Новая воля к превознесению бытия и жизни
превыше знания и суждения опирается, таким образом, на почву этического расшатывания
духа. Эта воля, отвергающая руководство со стороны интеллекта, не сможет найти
такого руководства в этике, определяющей себя как «знание». И чрезвычайно
важно хорошо распознать, как эта воля мотивируется и на что направлена. Но на
чью же тогда долю остается роль всеобщего путеводителя, если роль эту не может
больше исполнять ни какая-либо трансцендентальная вера, направленная на
внеземное и загробное блаженство, ни взыскующая истины мысль, ни всеобщая
человеческая мораль, признанная законченной системой, включающей такие
ценности, как справедливость и милосердие? Ответ по-прежнему один: только сама
жизнь, слепая и непроницаемая жизнь, она есть и объект и путеводитель. Отказ от
всех духовных основ, который несет с собой новая философия, имеет значительно
более далеко идущие последствия, чем полагают сами носители данной философии.
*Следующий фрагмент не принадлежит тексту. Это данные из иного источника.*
Lemma suffix_loop_spec (pat path : str) (n : nat) :
  forall i,
    i + n = length path ->
    (exists b, suffix_loop pat path i n = Ok b) /\
    (suffix_loop pat path i n = Ok true <->
     exists j, i <= j /\ nth_error path j = Some slash /\
               S j < length path /\
               WildMatchPath pat (skipn (S j) path) = Ok true).
Proof.
  induction n as [|n IH]; intros i Hi; simpl.
  - split; [eexists; reflexivity|].
    split; [discriminate|].
    intros (j & Hj & Hs & Hlt & _). lia.
  - destruct (nth_error path i) as [c|] eqn:Ec.
    2:{ apply nth_error_None in Ec. lia. }
    destruct (IH (S i)) as [IHt IHs]; [lia|].
    assert (Hlater :
      (exists j, i <= j /\ nth_error path j = Some slash /\
                 S j < length path /\
                 WildMatchPath pat (skipn (S j) path) = Ok true) <->
      (c = slash /\ S i < length path /\
       WildMatchPath pat (skipn (S i) path) = Ok true) \/
      (exists j, S i <= j /\ nth_error path j = Some slash /\
                 S j < length path /\
                 WildMatchPath pat (skipn (S j) path) = Ok true)).
    { split.
      - intros (j & Hj & Hs & Hlt & Hw).
        destruct (Nat.eq_dec j i) as [->|NE].
        + left. split; [congruence | auto].
        + right. exists j. repeat split; auto; lia.
      - intros [(-> & Hlt & Hw) | (j & Hj & Hs & Hlt & Hw)].
        + exists i. repeat split; auto.
        + exists j. repeat split; auto; lia. }
    rewrite Hlater.
    destruct (Ascii.eqb_spec c slash) as [Ec'|Ec']; cbn [andb].
    + destruct (Nat.ltb_spec (S i) (length path)) as [Hlt|Hge].
      * unfold substr_from.
        destruct (Nat.leb_spec (S i) (length path)) as [_|?]; [|lia].
        cbn [bind].
        destruct (WildMatchPath_total pat (skipn (S i) path)) as [b Hb].
        rewrite Hb. cbn [bind]. destruct b.
        -- split; [eexists; reflexivity|].
           split; [intros _; left; auto | reflexivity].
        -- split; [exact IHt|]. rewrite IHs.
           split; [intros H; right; exact H|].
           intros [(_ & _ & Hw) | H]; [congruence | exact H].
      * split; [exact IHt|]. rewrite IHs.
        split; [intros H; right; exact H|].
        intros [(_ & Hlt & _) | H]; [lia | exact H].
    + split; [exact IHt|]. rewrite IHs.
      split; [intros H; right; exact H|].
      intros [(E & _) | H]; [contradiction | exact H].
Qed.

Lemma GitWildMatch_total (p : Pattern) (rel_path : str) (is_dir : bool) :
  exists b, GitWildMatch p rel_path is_dir = Ok b.
Proof.
  unfold GitWildMatch.
  destruct (dir_only p && negb is_dir); [eexists; reflexivity|].
  destruct (compare_path_total p rel_path) as [path ->]. cbn [bind].
  destruct (anchored p); [apply WildMatchPath_total|].
  destruct (WildMatchPath_total (pattern p) path) as [b ->]. cbn [bind].
  destruct b; [eexists; reflexivity|].
  apply (suffix_loop_spec (pattern p) path (length path) 0). reflexivity.
Qed.

(** ** [IsIgnored] *)

Lemma ruleMatches_true (p : Pattern) (rel_path : str) (is_dir : bool) :
  ruleMatches p rel_path is_dir = true <-> GitWildMatch p rel_path is_dir = Ok true.
Proof.
  unfold ruleMatches.
  destruct (GitWildMatch p rel_path is_dir) as [[|]| |]; split;
    congruence.
Qed.

Lemma GitWildMatch_ruleMatches (p : Pattern) (rel_path : str) (is_dir : bool) :
  GitWildMatch p rel_path is_dir = Ok (ruleMatches p rel_path is_dir).
Proof.
  unfold ruleMatches.
  destruct (GitWildMatch_total p rel_path is_dir) as [b ->]. reflexivity.
Qed.

Lemma IsIgnored_loop_app (rel_path : str) (is_dir : bool)
    (ps : list Pattern) :
  forall matched p,
    IsIgnored_loop (ps ++ [p]) rel_path is_dir matched =
    (m <- IsIgnored_loop ps rel_path is_dir matched ;;
     b <- GitWildMatch p rel_path is_dir ;;
     Ok (if b : bool then negb (negated p) else m)).
Proof.
  induction ps as [|q ps IH]; intros matched p; simpl.
  - destruct (GitWildMatch p rel_path is_dir); reflexivity.
  - destruct (GitWildMatch q rel_path is_dir); simpl; auto.
Qed.

Lemma IsIgnored_last_match (rel_path : str) (is_dir : bool)
    (patterns : list Pattern) :
  IsIgnored patterns rel_path is_dir =
  Ok (last_match_wins patterns rel_path is_dir).
Proof.
  unfold IsIgnored, last_match_wins.
  induction patterns as [|p ps IH] using rev_ind; [reflexivity|].
  rewrite IsIgnored_loop_app, IH, rev_app_distr. simpl.
  rewrite GitWildMatch_ruleMatches. simpl.
  destruct (ruleMatches p rel_path is_dir); reflexivity.
Qed.

Lemma find_app_none (A : Type) (f : A -> bool) (l1 l2 : list A) :
  (forall x, In x l1 -> f x = false) -> find f (l1 ++ l2) = find f l2.
Proof.
  induction l1 as [|a l1 IH]; intros H; simpl; [reflexivity|].
  rewrite (H a) by (left; reflexivity).
  apply IH. intros x Hx. apply H. right. exact Hx.
Qed.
Общее забвение морального принципа,
пожалуй, заметнее и непосредственнее проявляется во вседозволенности, в оправдании
[зла] и экзальтации общества, чем в новых нормах деятельности личности. Всякий
раз, когда острые формы насилия, лживости и жестокосердия, которыми мир
переполнен как никогда прежде, выражаются в личных поступках, мы еще по большей
части имеем дело с приметами одичания, озлобления как следствия чудовищной
войны и ее свиты — ненависти и нужды. Всеобщее притупление нравственного
чувства и падение моральных ценностей поэтому пока в более «чистом» виде
наблюдаются на примере стран, которым удалось избежать самых злых напастей.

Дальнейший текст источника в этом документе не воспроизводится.